Source: Chris Crisman

With his photo series Women's Work, photographer Chris Crisman proves that no occupation is off-limits to women — including those typically dominated by men. 


The series, Crisman explained in an interview with A Photo Editor, started with an initial photo shoot with Heather Marold Thomason, a Philadelphia butcher. Following his meeting with Thomason, Crisman said, "It immediately became something I wanted to further develop." He went on to photograph a truck driver, a firefighter and a lobster fisherwoman, among others.

"I am a father of two – a 4-year-old boy and a 2-year-old girl," Crisman continued. "I was raised to believe that I could do whatever I wanted to when I grew up. I want to pass down a similar message to my children, and without caveats. I want to raise my children knowing that their dreams have no limits and that they have parents supporting them to dive into anything they feel passionate about."

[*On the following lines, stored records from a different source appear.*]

(* ===== verification/PagingTheorems.v ===== *)
(** * Page tables: theorems

    The kernel identity map, MMIO mappings, and the isolation of address spaces. *)

From S2P Require Import Prelude Memory Machine FrameSource Memmap MemmapProof MemmapTheorems.
From S2P Require Import Paging PagingSpec PagingProof PagingSpaces PagingUser.

Section Theorems.
Context {F : Type} {FO : FrameSourceOps F} {FS : FrameSource F}.
Context (frame_pool : Z).

(** The state at the first call: nothing allocated, no memory map yet. *)
Definition at_boot (p : paging F) : Prop :=
  pool_ok frame_pool /\ fs_is_active (p_source p) = false /\ next_frame p = 0.

Lemma boot_frames p : at_boot p ->
  pg_wf frame_pool p /\
  avail frame_pool p = frame_pool :: frame_pool + 4096 :: frame_pool + 8192 ::
    ((fun k => frame_pool + 4096 * k) <$> seqZ 3 61) /\
  Forall frame_ok [frame_pool; frame_pool + 4096; frame_pool + 8192].
Proof.
  intros (Hp & Ha & Hn). split_and!.
  - unfold pg_wf. rewrite Ha, Hn. by split_and!.
  - unfold avail. rewrite Ha, Hn. change (POOL_FRAMES - 0) with 64.
    change (seqZ 0 64) with (0 :: 1 :: 2 :: seqZ 3 61). rewrite !fmap_cons.
    by rewrite Z.mul_0_r, Z.add_0_r.
  - destruct Hp as (? & ? & ?). unfold POOL_FRAMES in *.
    repeat constructor; dlia.
Qed.

Lemma paging_init_at_boot p : at_boot p -> exists p',
  paging_init_kernel_map frame_pool p = Done tt p' [EInstr "mov cr3" (kernel_pml4 p')] /\
  kmap frame_pool p' [(0, frame_pool + 8192)] identity_1gb /\
  avail frame_pool p' = (fun k => frame_pool + 4096 * k) <$> seqZ 3 61.
Proof.
  intros Hb. destruct (boot_frames p Hb) as (W & V & O).
  destruct (paging_init_run frame_pool p _ _ _ _ W V O) as (p' & E & K4 & K3 & V' & W' & M').
  exists p'. rewrite K4. split; [done|]. split; [|done].
  by apply (paging_init_kmap frame_pool p p' frame_pool (frame_pool + 4096) (frame_pool + 8192)
    ((fun k => frame_pool + 4096 * k) <$> seqZ 3 61)).
Qed.
Lemma top_prio_ext rings rings' :
  (forall q, (q < 8)%nat -> rings q = [] <-> rings' q = []) -> top_prio rings' = top_prio rings.
Proof.
  intros H. unfold top_prio. simpl.
  assert (forall q, (q < 8)%nat -> (match rings' q with [] => false | _ => true end) =
    (match rings q with [] => false | _ => true end)) as E.
  { intros q Hq. specialize (H q Hq). destruct (rings q), (rings' q); try done; intuition congruence. }
  by rewrite !E by lia.
Qed.

Section Theorems.
Context {P : Type} {AS : AddressSpaces P} {AL : AddressSpacesLaws P}.
Context (threads64_addr thread_start64 : Z).

(** What a created thread is: see the theorem. *)
Lemma create_thread_spec (s : sched P) rings entry prio nm space p' t0 :
  sched_inv s rings -> 0 <= prio < 256 -> 0 <= entry < 2 ^ 64 -> 0 <= thread_start64 < 2 ^ 64 ->
  threads64_addr mod 16 = 0 -> as_create (s_space s) = Done space p' t0 ->
  let i := thread64_count s in
  if (i <? MAX_THREADS64)%nat && (prio <? 8) then
    exists s', sched64_create_thread threads64_addr thread_start64 entry prio nm s = Done (Some i) s' t0 /\
      sched_inv s' (upd_ring rings (Z.to_nat prio) (rings (Z.to_nat prio) ++ [i])) /\
      current s' = current s /\ cr3 (thr i s') = space /\ state (thr i s') = T64_READY /\
      let m := as_mem (s_space s') in let r := rsp (thr i s') in
      let bottom := threads64_addr + sizeof_thread64 * Z.of_nat i + stack_offset in
      (forall k, 0 <= k < 6 -> load64 m (r + 8 * k) = 0) /\ load64 m (r + 48) = 0x202 /\
      load64 m (r + 56) = thread_start64 /\ load64 m (r + 64) = entry /\ (r + 72) mod 16 = 8 /\
      bottom <= r /\ r + 72 < bottom + STACK_SIZE64 /\
      (forall x, ~ (bottom <= x < bottom + STACK_SIZE64) -> m x = as_mem p' x)
  else sched64_create_thread threads64_addr thread_start64 entry prio nm s = Done None s [].
Proof.
  intros Hi Hprio He Hts Hal Has i.
  destruct (Nat.ltb_spec i MAX_THREADS64) as [Hlt|Hge], (Z.ltb_spec prio 8) as [Hp|Hp]; cbn [andb].
  - pose proof (create_thread_run threads64_addr thread_start64 entry prio nm s rings space p' t0
      Hi Hlt ltac:(lia) Has) as H. cbv zeta in H. fold i in H.
    pose proof (first_frame_spec thread_start64 entry (stack_top threads64_addr i) (as_mem p') He Hts) as Hff.
    destruct (first_frame _ _ _ _) as [m sp].
    destruct H as (s' & E & Ha & _ & Hm & Hr & Hc & Hst & _). destruct Hff as (-> & F1 & F2 & F3 & F4 & F5).
    exists s'. rewrite Hm, as_mem_set, Hr. unfold stack_top in *.
    set (b := threads64_addr + sizeof_thread64 * Z.of_nat i + stack_offset) in *.
    assert (b mod 16 = 0) as Hb by (unfold b, sizeof_thread64, stack_offset; dlia).
    unfold STACK_SIZE64 in *. cbv zeta. split_and!; try done; try lia.
    + apply inv_append; try done; try lia.
    + by destruct Ha.
    + dlia.
    + intros x Hx. apply F5. lia.
  - unfold sched64_create_thread. mstep. fold i. unfold NUM_PRIORITIES64.
    destruct (Z.leb_spec (Z.of_nat 8) prio); [|lia]. by rewrite orb_true_r.
  - unfold sched64_create_thread. mstep. fold i. by destruct (Nat.leb_spec MAX_THREADS64 i); [|lia].
  - unfold sched64_create_thread. mstep. fold i. by destruct (Nat.leb_spec MAX_THREADS64 i); [|lia].
Qed.
(* ===== verification/Sched64Reach.v ===== *)
(** * The scheduler over any history

    The states of the scheduler that creations, reschedules and ticks, on any CPUs in any
    order, lead to from [sched64_init].  The operations run under the kernel lock, one
    after the other ([NKernSmp], [HeapSmp] show what the lock gives). *)

From S2P Require Import Prelude Memory Machine KernLock NKern NKernSmp AddressSpaces.
From S2P Require Import FrameSource Memmap MemmapTheorems Paging PagingSpec PagingProof PagingSpaces PagingTheorems.
From S2P Require Import Sched64 Sched64Spec Sched64Proof Sched64Run Sched64Create Sched64Theorems.

Section Reach.
Context {P : Type} {AS : AddressSpaces P} {AL : AddressSpacesLaws P}.
Context (threads64_addr thread_start64 : Z).

Inductive sched_step : sched P -> sched P -> Prop :=
| ss_create entry prio nm s r s' t :
    0 <= prio < 256 -> (exists space p' t0, as_create (s_space s) = Done space p' t0) ->
    sched64_create_thread threads64_addr thread_start64 entry prio nm s = Done r s' t -> sched_step s s'
| ss_reschedule c s s' t :
    (c < MAX_CPUS)%nat -> sched64_reschedule c s = Done tt s' t -> sched_step s s'
| ss_tick c s s' t :
    (c < MAX_CPUS)%nat -> sched64_timer_tick c s = Done tt s' t -> sched_step s s'.

(** The static arrays before [sched64_init], with the lock free. *)
Record static_ok (s : sched P) : Prop := {
  so_threads : length (threads64 s) = MAX_THREADS64;
  so_cpu : length (cpu_rsp s) = MAX_SCHED_CPUS;
  so_cr3 : length (loaded_cr3 s) = MAX_SCHED_CPUS;
  so_dummy : length (dummy_rsp s) = MAX_SCHED_CPUS;
  so_lock c : (c < MAX_CPUS)%nat -> lock_ready c s
}.

Inductive sched_reach : sched P -> Prop :=
| sr_init s s' t : static_ok s -> sched64_init s = Done tt s' t -> sched_reach s'
| sr_step s s' : sched_reach s -> sched_step s s' -> sched_reach s'.

Definition sched_ok (s : sched P) : Prop :=
  (exists rings, sched_inv s rings) /\ forall c, (c < MAX_CPUS)%nat -> lock_ready c s.

(** An operation on CPU [c] that leaves the lock as it found it. *)
Lemma lock_ready_all c (s s' : sched P) :
  (forall d, (d < MAX_CPUS)%nat -> lock_ready d s) -> lock_ready c s' ->
  (forall d, d <> c -> nk_count d (s_lock s') = nk_count d (s_lock s)) ->
  forall d, (d < MAX_CPUS)%nat -> lock_ready d s'.
Proof.
  intros Hall Hc Hoth d Hd. destruct (decide (d = c)) as [->|Hne]; [done|].
  destruct Hc as (Hwf & _ & _ & Hb), (Hall d Hd) as (_ & _ & Hn & _). split_and!; try done. by rewrite Hoth.
Qed.

(** Every operation returns, in a state that is well formed again. *)
Lemma reschedule_ok c s : sched_ok s -> (c < MAX_CPUS)%nat ->
  exists s' t, sched64_reschedule c s = Done tt s' t /\ sched_ok s'.
Proof.
  intros [[rings Hi] Hl] Hc.
  destruct (reschedule_sim c s rings Hi (Hl c Hc)) as (s' & t & E & Hl' & _ & Hoth & _ & _ & H).
  exists s', t. split; [done|]. split; [|by eapply lock_ready_all].
  destruct (top_prio rings); destruct H as [H _]; by eexists.
Qed.

Lemma tick_ok c s : sched_ok s -> (c < MAX_CPUS)%nat ->
  exists s' t, sched64_timer_tick c s = Done tt s' t /\ sched_ok s'.
Proof.
  intros [[rings Hi] Hl] Hc. destruct (running c s) as [cur|] eqn:Hr.
  - destruct (timer_tick_sim c s rings cur Hi (Hl c Hc) Hr) as (s' & t & rings' & E & Hi' & Hl' & Hoth & _).
    exists s', t. split; [done|]. split; [by exists rings'|by eapply lock_ready_all].
  - exists s, []. split; [|split; [by exists rings|done]].
    unfold sched64_timer_tick. mstep. by rewrite Hr.
Qed.

Lemma create_ok entry prio nm s : sched_ok s -> 0 <= prio < 256 ->
  (exists space p' t0, as_create (s_space s) = Done space p' t0) ->
  exists r s' t, sched64_create_thread threads64_addr thread_start64 entry prio nm s = Done r s' t /\ sched_ok s'.
Proof.
  intros [[rings Hi] Hl] Hp (space & p' & t0 & Has). set (i := thread64_count s).
  destruct (decide ((i < MAX_THREADS64)%nat /\ prio < 8)) as [[Hlt Hp8]|Hno].
  - pose proof (create_thread_run threads64_addr thread_start64 entry prio nm s rings space p' t0
      Hi Hlt ltac:(lia) Has) as H. cbv zeta in H. fold i in H. destruct (first_frame _ _ _ _) as [m sp].
    destruct H as (s' & E & Ha & Hlk & _). exists (Some i), s', t0. split; [done|]. split.
    + eexists. apply (inv_append s s'); try done; lia.
    + intros c Hc. unfold lock_ready. rewrite Hlk. by apply Hl.
  - exists None, s, []. split; [|split; [by exists rings|done]].
    unfold sched64_create_thread. mstep. fold i. unfold NUM_PRIORITIES64.
    destruct (Nat.leb_spec MAX_THREADS64 i); [done|]. destruct (Z.leb_spec (Z.of_nat 8) prio); [done|]. lia.
Qed.

Lemma sched_reach_ok s : sched_reach s -> sched_ok s.
Proof.
  induction 1 as [s s' t [H1 H2 H3 H4 H5] E|s s' _ IH Hst].
  - pose proof (init_inv s H1 H2 H3 H4) as Hi. unfold sched64_init, modify in *. injection E as <- _.
    split; [by eexists|]. intros c Hc. apply (H5 c Hc).
  - destruct Hst as [entry prio nm s r s' t Hp Has E|c s s' t Hc E|c s s' t Hc E].
    + destruct (create_ok entry prio nm s IH Hp Has) as (r1 & s1 & t1 & E1 & Hok). rewrite E in E1.
      by injection E1 as _ -> _.
    + destruct (reschedule_ok c s IH Hc) as (s1 & t1 & E1 & Hok). rewrite E in E1. by injection E1 as -> _.
    + destruct (tick_ok c s IH Hc) as (s1 & t1 & E1 & Hok). rewrite E in E1. by injection E1 as -> _.
Qed.

(** C6: in every state the scheduler gets to, whatever threads are created and however
    reschedules and ticks of the 16 CPUs follow each other, its data is well formed: the
    queues are rings without repetition of exactly the created threads of their
    priority, the bitmap says which are not empty, every CPU runs no thread or a created
    one, slices are between 1 and 5, and the lock is free; and from there every
    operation returns: nothing is ever dereferenced that is not there. *)
Theorem sched64_well_formed s :
  sched_reach s ->
  (exists rings,
     (forall p, (p < 8)%nat -> NoDup (rings p) /\ queue_head p s = head (rings p) /\ ring (nxt_of s) (rings p) /\
        Z.testbit (ready_bitmap s) (Z.of_nat p) = (match rings p with [] => false | _ => true end) /\
        forall i, i ∈ rings p <-> (i < thread64_count s)%nat /\ priority (thr i s) = Z.of_nat p)) /\
  (forall c i, running c s = Some i -> (i < thread64_count s)%nat) /\
  (forall i, (i < thread64_count s)%nat -> 1 <= time_slice (thr i s) <= 5 /\ 0 <= priority (thr i s) < 8) /\
  (forall c, (c < MAX_CPUS)%nat -> lock_ready c s) /\
  (forall c, (c < MAX_CPUS)%nat ->
     (exists s' t, sched64_reschedule c s = Done tt s' t) /\ (exists s' t, sched64_timer_tick c s = Done tt s' t)) /\
  (forall entry prio nm, 0 <= prio < 256 -> (exists space p' t0, as_create (s_space s) = Done space p' t0) ->
     exists r s' t, sched64_create_thread threads64_addr thread_start64 entry prio nm s = Done r s' t).
Proof.
  intros Hok%sched_reach_ok. pose proof Hok as [[rings Hi] Hl]. split_and!.
  - exists rings. intros p Hp. split_and!; [by apply (sv_nodup _ _ Hi)|by apply (sv_heads _ _ Hi)|
      by apply (sv_ring _ _ Hi)|by apply (sv_bits _ _ Hi)|intros i; by apply (sv_members _ _ Hi)].
  - apply (sv_current _ _ Hi).
  - intros i Hlt. split; [by apply (sv_slice _ _ Hi)|by apply (sv_prio _ _ Hi)].
  - done.
  - intros c Hc. destruct (reschedule_ok c s Hok Hc) as (s1 & t1 & E1 & _), (tick_ok c s Hok Hc) as (s2 & t2 & E2 & _).
    split; [by exists s1, t1|by exists s2, t2].
  - intros entry prio nm Hp Has. destruct (create_ok entry prio nm s Hok Hp Has) as (r & s1 & t1 & E & _). by exists r, s1, t1.
Qed.
End Reach.

(** ** A thread is created from boot, and CPU 1 reschedules *)

Definition reach_boot : sched (paging memmap) := final (sched64_init (demo_sched None)).

Lemma reach_boot_reach : sched_reach (AS := paging_spaces demo_pool) 0x500000 0x100200 reach_boot.
Proof.
  eapply (sr_init (AS := paging_spaces demo_pool) _ _ (demo_sched None)); [|reflexivity].
  split; try reflexivity. intros c Hc. by apply demo_lock_ready.
Qed.

Lemma sched64_well_formed_witness : exists s1 s2 t2,
  sched_reach (AS := paging_spaces demo_pool) 0x500000 0x100200 s1 /\ thread64_count s1 = 1%nat /\
  sched64_reschedule 1 s1 = Done tt s2 t2.
Proof.
  destruct (boot_frames demo_pool demo_paging demo_at_boot) as (W & V & _).
  destruct (create_address_space_run demo_pool demo_paging _ _ _ _ _ _ W V) as (p' & E & _).
  { apply (demo_frames_ok [0; 1; 2; 3; 4]). by repeat constructor. }
  assert (exists space p1 t0, as_create (AddressSpaces := paging_spaces demo_pool) (s_space reach_boot) = Done space p1 t0)
    as Has by (eexists _, p', []; exact E).
  destruct (sched64_well_formed (AS := paging_spaces demo_pool) 0x500000 0x100200
    reach_boot reach_boot_reach) as (_ & _ & _ & _ & _ & H).
  destruct (H 0x100400 4 "demo" ltac:(lia) Has) as (r & s1 & t1 & E1). clear H.
  assert (sched_reach (AS := paging_spaces demo_pool) 0x500000 0x100200 s1) as Hr1
    by (eapply sr_step; [exact reach_boot_reach|by eapply (ss_create (AS := paging_spaces demo_pool) _ _ _ 4)]).
  destruct (sched64_well_formed (AS := paging_spaces demo_pool) 0x500000 0x100200
    s1 Hr1) as (_ & _ & _ & _ & H & _).
  destruct (H 1%nat) as [(s2 & t2 & E2) _]; [unfold MAX_CPUS; lia|].
  exists s1, s2, t2. split; [exact Hr1|]. split; [|exact E2].
  destruct (create_thread_run (AS := paging_spaces demo_pool) 0x500000 0x100200 0x100400 4 "demo"
    reach_boot (fun _ => []) _ p' [] (init_inv (demo_sched None) eq_refl eq_refl eq_refl eq_refl) ltac:(unfold MAX_THREADS64; cbn; lia) ltac:(lia) E)
    as (s1' & E1' & Ha & _). rewrite E1' in E1. injection E1 as _ <- _. by destruct Ha.
Defined.
(* ===== verification/Terminal64.v ===== *)
(** * terminal64.c: the console of the 64-bit kernel

    The VGA text buffer (80 by 25 cells of 16 bits at 0xB8000) in byte-addressed
    memory, the cursor, the serial port and the console lock.  Characters are bytes;
    a C string is the list of its bytes, ended by the end of the list or by a NUL.

    The line status register of the serial port is a device: [lsr n] is the value of
    its [n]-th read, and the wait of [serial_putc] is bounded by [fuel] polls. *)

From S2P Require Import Prelude Memory Machine.

Definition VGA_MEMORY : Z := 0xB8000.
Definition COM1 : Z := 0x3F8.

Record term := mkTerm {
  t_mem : mem;
  term_row : Z;
  term_col : Z;
  print_lock : Z;
  lsr_reads : nat;
  t_if : bool              (* interrupt flag of the CPU that prints *)
}.

Definition set_tmem (m : mem) (t : term) : term :=
  mkTerm m (term_row t) (term_col t) (print_lock t) (lsr_reads t) (t_if t).
Definition set_row (v : Z) (t : term) : term :=
  mkTerm (t_mem t) v (term_col t) (print_lock t) (lsr_reads t) (t_if t).
Definition set_col (v : Z) (t : term) : term :=
  mkTerm (t_mem t) (term_row t) v (print_lock t) (lsr_reads t) (t_if t).
Definition set_plock (v : Z) (t : term) : term :=
  mkTerm (t_mem t) (term_row t) (term_col t) v (lsr_reads t) (t_if t).
Definition set_reads (n : nat) (t : term) : term :=
  mkTerm (t_mem t) (term_row t) (term_col t) (print_lock t) n (t_if t).
Definition set_tif (b : bool) (t : term) : term :=
  mkTerm (t_mem t) (term_row t) (term_col t) (print_lock t) (lsr_reads t) b.

(** [(uint16_t)c | 0x0A00]; [char] is signed, so [c] is sign-extended first. *)
Definition vga_cell (c : Z) : Z := u16 (Z.lor (u16 (i8 c)) 0x0A00).

Definition serial_init : M term unit :=
  outb (COM1 + 1) 0x00 ;;; outb (COM1 + 3) 0x80 ;;;
  outb (COM1 + 0) 0x03 ;;; outb (COM1 + 1) 0x00 ;;;
  outb (COM1 + 3) 0x03 ;;; outb (COM1 + 2) 0xC7 ;;;
  outb (COM1 + 4) 0x0B.

Section Console.
Context (lsr : nat -> Z) (fuel : nat).

Definition inb_lsr : M term Z :=
  t <- get ;; modify (set_reads (S (lsr_reads t))) ;;; ret (lsr (lsr_reads t)).

Definition serial_putc (c : Z) : M term unit :=
  loop fuel (fun _ : unit =>
    v <- inb_lsr ;; ret (if Z.land v 0x20 =? 0 then inl tt else inr tt)) tt ;;;
  outb COM1 (u8 c).

(** Run alone, a CPU that finds the console lock taken spins forever. *)
Definition print_lock_acquire : M term unit :=
  old <- gets print_lock ;; modify (set_plock 1) ;;;
  if old =? 0 then ret tt else hang.
Definition print_lock_release : M term unit := modify (set_plock 0).

Definition next_row : M term unit :=
  modify (set_col 0) ;;;
  modify (fun t => set_row (i32 (term_row t + 1)) t) ;;;
  modify (fun t => if 25 <=? term_row t then set_row 0 t else t).

Definition putc_vga (c : Z) : M term unit :=
  if c =? 10 then next_row else
  modify (fun t => set_tmem (store16 (t_mem t) (VGA_MEMORY + 2 * (term_row t * 80 + term_col t)) (vga_cell c)) t) ;;;
  modify (fun t => set_col (i32 (term_col t + 1)) t) ;;;
  t <- get ;;
  if 80 <=? term_col t then next_row else ret tt.

Fixpoint print_chars (s : list Z) : M term unit :=
  match s with
  | [] => ret tt
  | c :: r => if c =? 0 then ret tt else putc_vga c ;;; serial_putc c ;;; print_chars r
  end.

Definition kprint (s : list Z) : M term unit :=
  flags <- gets t_if ;;
  instr "cli" 0 ;;; modify (set_tif false) ;;;
  print_lock_acquire ;;;
  print_chars s ;;;
  print_lock_release ;;;
  if (flags : bool) then instr "sti" 0 ;;; modify (set_tif true) else ret tt.

(** "0123456789ABCDEF" *)
Definition hex_digit (d : Z) : Z :=
  nth (Z.to_nat d) [48; 49; 50; 51; 52; 53; 54; 55; 56; 57; 65; 66; 67; 68; 69; 70] 0.

(** The loop of [kprint_hex64] and of [terminal_write_hex]: digit [i] goes to
    [buf[last - i]]. *)
Fixpoint hex_fill (n : nat) (last : nat) (v : Z) (buf : list Z) : list Z :=
  match n with
  | O => buf
  | S n' => hex_fill n' (pred last) (Z.shiftr v 4) (<[last := hex_digit (Z.land v 0xF)]> buf)
  end.

(** "0x0000000000000000" *)
Definition hex_buf64 (v : Z) : list Z := hex_fill 16 17 v ([48; 120] ++ replicate 16 48).

Definition kprint_hex64 (v : Z) : M term unit := kprint (hex_buf64 v).

Definition clear_screen (m : mem) : mem :=
  for_loop 25 0 (fun y => for_loop 80 0 (fun x m =>
    store16 m (VGA_MEMORY + 2 * (y * 80 + x)) (Z.lor 0x0A00 32))) m.

Definition terminal64_init : M term unit :=
  serial_init ;;;
  modify (fun t => set_tmem (clear_screen (t_mem t)) t) ;;;
  modify (set_row 0) ;;; modify (set_col 0).

End Console.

Crisman summed up the project's message in one sentence: "Gender should not determine professional opportunities."

Nevada haul truck driver Leann Johnson
Source: Chris Crisman

A 2015 study published in the journal Frontiers in Psychology suggested that cultural stereotypes of the male-dominated fields of computer science and engineering often dissuade women from joining those professions. Similarly, a 2016 ZipRecruiter study discovered people are less likely to apply to job listings that use gender-biased language. 

But even after entering a male-dominated profession, gender biases continue to plague women. A 2004 study in the Journal of Applied Psychology determined that women who succeed in male-dominated fields are disproportionately seen by their coworkers as difficult to work with, unlike those excelling in female-dominated professions.

Sadie Samuels, a Rockport, Maine, lobster fisher.